Test to Stabilize Wind Power Output Using Compressed Air Energy Storage Gets Underway in Japan

Keywords: Environmental Technology Renewable Energy 

Photo: Windmills In Hokkaido
Image by studio tdes. Some Rights Reserved.

A team of engineers from the New Energy and Industrial Technology Development Organization (NEDO), Waseda University, the Institute of Applied Energy, and Kobe Steel Ltd. announced on April 20, 2017, the launch of verification testing of a Compressed Air Energy Storage (CAES) system in Kawazu, Shizuoka Prefecture, in central Japan. The goal is to stabilize wind power output, which is likely to fluctuate with changing wind conditions, for use on electrical grids.

The CAES compresses air using power from wind turbines and stores it in a tank at high pressure. When electricity is needed, the compressed air activates a generator to produce electric power. The system is composed of commercially available equipment for higher reliability, avoids use of rare metals and harmful substances, and is environmentally clean as it discharges only air and water. It also stores the heat generated while compressing air and recycles it for higher charge-discharge efficiency.
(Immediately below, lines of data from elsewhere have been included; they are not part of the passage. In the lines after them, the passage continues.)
Lemma flags_last f ctx : flags (f :: ctx) !! S (length ctx) = Some (if f_side f then 0 else 1).
Proof. cbn. rewrite lookup_app_r by (rewrite length_flags; lia). rewrite length_flags. by rewrite Nat.sub_diag. Qed.

(** The iterator stands on the node [p] at the end of the path [ctx]; its arrays have [cap] entries. *)
Record Iter (cap : nat) (f : rb_foreach) (ctx : list frame) (p : Z) : Prop := {
  it_top : fe_top f = Z.of_nat (length ctx);
  it_path : holds (path ctx p) (fe_stack f);
  it_flags : holds (flags ctx) (fe_is_left f);
  it_stack : length (fe_stack f) = cap;
  it_left : length (fe_is_left f) = cap;
}.

Lemma iter_cur cap f ctx p : Iter cap f ctx p -> array_get (fe_stack f) (fe_top f) = Some p.
Proof. intros [Et Hp _ _ _]. eapply holds_get; [done|lia|]. rewrite Et, Nat2Z.id. apply path_last. Qed.

Lemma iter_up cap f g ctx p : Iter cap f (g :: ctx) p -> Iter cap (with_fe_top (fe_top f - 1) f) ctx (f_addr g).
Proof.
  intros [Et Hp Hf Hs Hl]. split; cbn in *; [lia|by apply holds_prefix in Hp|by apply holds_prefix in Hf|done|done].
Qed.

Lemma wp_push cap f ctx p n (side : bool) c s (Q : rb_foreach -> rbtree -> Prop) st :
  Iter cap f ctx p -> (S (length ctx) < cap)%nat ->
  (forall f', Iter cap f' (mk_frame side c p s :: ctx) n -> Q f' st) -> wp (fe_push n (if side then 0 else 1) f) Q st.
Proof.
  intros [Et Hp Hf Hs Hl] Hlen HQ. unfold fe_push.
  destruct (holds_push (path ctx p) (fe_stack f) (fe_top f + 1) n) as [E1 H1]; [done|rewrite length_path; lia|rewrite length_path; lia|].
  destruct (holds_push (flags ctx) (fe_is_left f) (fe_top f + 1) (if side then 0 else 1)) as [E2 H2]; [done|rewrite length_flags; lia|rewrite length_flags; lia|].
  apply wp_bind. eapply wp_ofopt; [exact E1|]. apply wp_bind. eapply wp_ofopt; [exact E2|]. apply wp_ret. apply HQ.
  split; cbn; [rewrite Et; lia|done|done|by rewrite length_insert|by rewrite length_insert].
Qed.

(** The leftmost node of a subtree. *)
Fixpoint leftmost (ctx : list frame) (t : tree) : list frame * tree :=
  match t with
  | Leaf => (ctx, Leaf)
  | Node c l a r => match l with Leaf => (ctx, t) | _ => leftmost (mk_frame false c a r :: ctx) l end
  end.

Lemma leftmost_spec t : forall ctx ctx' t', leftmost ctx t = (ctx', t') -> t <> Leaf ->
  plug ctx' t' = plug ctx t /\ exists c a r, t' = Node c Leaf a r /\ inorder t ++ after ctx = a :: inorder r ++ after ctx'.
Proof.
  induction t as [|c l IHl a r _]; intros ctx ctx' t' E Hl; [done|]. cbn in E. destruct l as [|cl ll al rl] eqn:El.
  - injection E as <- <-. split; [done|]. by exists c, a, r.
  - rewrite <-El in *. destruct (IHl _ _ _ E) as (E1 & c1 & a1 & r1 & -> & E2); [by rewrite El|]. split; [by rewrite E1|].
    exists c1, a1, r1. split; [done|]. rewrite <-E2. cbn. by rewrite <-app_assoc.
Qed.

Lemma wp_limb_loop cap t : forall fuel st f ctx ctx' t',
  Iter cap f ctx (root_addr t) -> rep (rb_nodes st) t -> t <> Leaf -> leftmost ctx t = (ctx', t') ->
  (length ctx + height t <= cap)%nat -> (height t < fuel)%nat ->
  wp (limb_loop fuel (root_addr t) f) (fun f' st' => st' = st /\ Iter cap f' ctx' (root_addr t')) st.
Proof.
  induction t as [|c l IHl a r _]; intros fuel st f ctx ctx' t' Hi Hr Hl E Hlen Hf; [done|]. destruct fuel as [|fuel]; [lia|]. cbn [limb_loop].
  pose proof Hr as (_ & _ & Hrl & _). apply wp_bind, wp_get_sub; [done|done|]. cbn [sub]. rewrite (rep_null _ _ Hrl). cbn [leftmost height] in *.
  destruct l as [|cl ll al rl] eqn:El; cbn [negb].
  - injection E as <- <-. by apply wp_ret.
  - rewrite <-El in *. assert (Hh : (1 <= height l)%nat) by (rewrite El; cbn; lia). apply wp_bind.
    eapply (wp_push _ _ _ _ _ false c r); [exact Hi|lia|]. intros f' Hi'. eapply IHl; [exact Hi'|done|by rewrite El|exact E|cbn; lia|lia].
Qed.

(** The node that an iterator without right subtree goes to. *)
Fixpoint climb (ctx : list frame) : list frame :=
  match ctx with [] => [] | g :: ctx' => if f_side g then climb ctx' else ctx end.

Lemma after_climb ctx : after (climb ctx) = after ctx.
Proof. induction ctx as [|g ctx IH]; [done|]. cbn. destruct (f_side g) eqn:E; [done|]. cbn. by rewrite E. Qed.

Lemma climb_head ctx g ctx' : climb ctx = g :: ctx' -> f_side g = false.
Proof. induction ctx as [|h ctx IH]; [done|]. cbn. destruct (f_side h) eqn:E; [done|]. by intros [= <- _]. Qed.

Lemma plug_climb ctx t : exists t', plug ctx t = plug (climb ctx) t'.
Proof. revert t. induction ctx as [|g ctx IH]; intros t; [by exists t|]. cbn [climb]. destruct (f_side g); [apply IH|by exists t]. Qed.

Lemma wp_climb_loop cap ctx : forall fuel st f p, Iter cap f ctx p -> (length ctx < fuel)%nat ->
  wp (climb_loop fuel f) (fun f' st' => st' = st /\ exists p', Iter cap f' (climb ctx) p') st.
Proof.
  induction ctx as [|g ctx IH]; intros fuel st f p Hi Hf; (destruct fuel as [|fuel]; [cbn in *; lia|]); cbn [climb_loop]; pose proof (it_top _ _ _ _ Hi) as Et; cbn in Et.
  - rewrite Et. apply wp_ret. split; [done|]. by exists p.
  - rewrite (proj2 (Z.ltb_lt _ _)) by lia. apply wp_bind. eapply wp_ofopt.
    { eapply holds_get; [apply Hi|lia|]. replace (Z.to_nat (fe_top f)) with (S (length ctx)) by lia. apply flags_last. }
    cbn [climb]. destruct (f_side g); cbn [Z.eqb].
    + eapply IH; [by eapply iter_up|cbn in *; lia].
    + apply wp_ret. split; [done|]. by exists p.
Qed.

(** Where the iterator stands, and what is still to come. *)
Definition at_node (cap : nat) (T : tree) (f : rb_foreach) (y : Z) (rest : list Z) : Prop :=
  exists ctx c l r, Iter cap f ctx y /\ plug ctx (Node c l y r) = T /\ rest = inorder r ++ after ctx.

Definition stepped (cap : nat) (T : tree) (todo : list Z) (res : Z * rb_foreach) : Prop :=
  match todo with [] => res.1 = 0 | y :: rest => res.1 = y /\ at_node cap T res.2 y rest end.

Lemma wp_left_limb cap T st f ctx t :
  rep (rb_nodes st) T -> NoDup (inorder T) -> t <> Leaf -> plug ctx t = T -> (height T <= cap)%nat ->
  (forall (Q : rb_foreach -> rbtree -> Prop), (forall f', Iter cap f' ctx (root_addr t) -> Q f' st) -> wp (fe_push (root_addr t) 0 f) Q st) ->
  wp (stack_left_limb (root_addr t) f) (fun res st' => st' = st /\ stepped cap T (inorder t ++ after ctx) res) st.
Proof.
  intros HrT Hnd Hl E Hcap Hpush. unfold stack_left_limb. apply wp_bind, Hpush. intros f1 Hi1. apply wp_bind, wp_get.
  assert (Hr : rep (rb_nodes st) t) by (subst T; by apply rep_plug in HrT as [_ ?]). pose proof (rep_size _ _ HrT Hnd) as Hsz.
  assert (Hh : (length ctx + height t <= height T)%nat) by (rewrite <-E, height_plug; lia).
  destruct (leftmost ctx t) as [ctx' t'] eqn:El. destruct (leftmost_spec _ _ _ _ El Hl) as (Ep & c & a & r & -> & Eo).
  apply wp_bind. eapply wp_mono; [eapply wp_limb_loop; [exact Hi1|done|done|exact El|lia|lia]|]. intros f2 st' [-> Hi2].
  apply wp_bind. eapply wp_ofopt; [by eapply iter_cur|]. apply wp_ret. split; [done|]. rewrite Eo. split; [done|]. cbn.
  exists ctx', c, Leaf, r. split; [exact Hi2|]. split; [by rewrite Ep|done].
Qed.

Context (st : rbtree) (T : tree) (cap : nat).
Hypothesis (HrT : rep (rb_nodes st) T) (HndT : NoDup (inorder T)) (Hroot : rb_root st = root_addr T) (Hcap : (height T <= cap)%nat).

Lemma root_not_null : T <> Leaf -> (rb_root st =? 0) = false.
Proof. intros Hl. rewrite Hroot, (rep_null _ _ HrT). by destruct T. Qed.
Definition base64_encode (dst dlen src slen : Z) : BM (Z * option Z) :=
  if slen =? 0 then mret (0, Some 0)
  else
    let n := slen / 3 + (if slen mod 3 =? 0 then 0 else 1) in
    if (BASE64_SIZE_T_MAX - 1) / 4 <? n then mret (- ENOMEM, Some BASE64_SIZE_T_MAX)
    else
      let n := 4 * n in
      if (dlen <? n + 1) || (dst =? 0) then mret (- ENOMEM, Some (n + 1))
      else
        let n := slen / 3 * 3 in
        p ← encode_groups (Z.to_nat (slen / 3)) src dst;
        p ← encode_rest (src + n) n slen p;
        stb p 0;;
        mret (0, Some (p - dst)).

(** ** Decoder *)

(** [while (i < slen && src[i] == ' ') { ++i; ++x; }]; returns [i] and [x]. *)
Fixpoint skip_spaces (fuel : nat) (src slen i x : Z) : BM (Z * Z) :=
  match fuel with
  | O => fail OutOfFuel
  | S fuel =>
    if i <? slen then
      c ← ldb (src + i);
      if c =? 32 then skip_spaces fuel src slen (i + 1) (x + 1) else mret (i, x)
    else mret (i, x)
  end.

(** The first pass: [Some (i, n, j)] at the end of the text, [None] for [-EINVAL]. *)
Fixpoint check_loop (fuel : nat) (src slen i n j : Z) : BM (option (Z * Z * Z)) :=
  match fuel with
  | O => fail OutOfFuel
  | S fuel =>
    if i <? slen then
      '(i, x) ← skip_spaces (S (Z.to_nat slen)) src slen i 0;
      if i =? slen then mret (Some (i, n, j))
      else
        c ← ldb (src + i);
        crlf ← (if (2 <=? slen - i) && (c =? 13) then c' ← ldb (src + i + 1); mret (c' =? 10) else mret false);
        if (crlf : bool) then check_loop fuel src slen (i + 1) n j
        else if c =? 10 then check_loop fuel src slen (i + 1) n j
        else if negb (x =? 0) then mret None
        else
          let j := if c =? 61 then j + 1 else j in
          if (c =? 61) && (2 <? j) then mret None
          else if (127 <? c) || (dec c =? 127) then mret None
          else if (dec c <? 64) && negb (j =? 0) then mret None
          else check_loop fuel src slen (i + 1) (n + 1) j
    else mret (Some (i, n, j))
  end.

(** The second pass over [i] characters; returns the end of the output. *)
Fixpoint decode_loop (i : nat) (src j n x p : Z) : BM Z :=
  match i with
  | O => mret p
  | S i =>
    c ← ldb src;
    if (c =? 13) || (c =? 10) || (c =? 32) then decode_loop i (src + 1) j n x p
    else
      let j := u32 (j - (if dec c =? 64 then 1 else 0)) in
      let x := Z.lor (u32 (Z.shiftl x 6)) (Z.land (dec c) 63) in
      let n := n + 1 in
      if n =? 4 then
        p ← (if 0 <? j then stb p (u8 (Z.shiftr x 16));; mret (p + 1) else mret p);
        p ← (if 1 <? j then stb p (u8 (Z.shiftr x 8));; mret (p + 1) else mret p);
        p ← (if 2 <? j then stb p (u8 x);; mret (p + 1) else mret p);
        decode_loop i (src + 1) j 0 x p
      else decode_loop i (src + 1) j n x p
  end.

Definition base64_decode (dst dlen src slen : Z) : BM (Z * option Z) :=
  r ← check_loop (S (Z.to_nat slen)) src slen 0 0 0;
  match r with
  | None => mret (- EINVAL, None)
  | Some (i, n, j) =>
    if n =? 0 then mret (0, Some 0)
    else
      let n := 6 * Z.shiftr n 3 + Z.shiftr (6 * Z.land n 7 + 7) 3 in
      let n := u32 (n - j) in
      if (dst =? 0) || (dlen <? n) then mret (- ENOMEM, Some n)
      else
        p ← decode_loop (Z.to_nat i) src 3 0 0 dst;
        mret (0, Some (p - dst))
  end.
Two new control technologies were developed for the system: one is power fluctuation suppression, which is to control the charge and discharge process to minimize changes in wind-generated power supplied to the electrical grid; and the other is planned power generation control, which is to control the charge and discharge process to minimize differences between power generation plans and actual generation.

The system undergoing testing is connected to Tokyo Electric Power Company's Higashi-Izu power plant, an 11-turbine, 18,370-kW wind farm that began operating in August 2015. The team aims to ready its output fluctuation control technology for commercial use by the end of FY2018.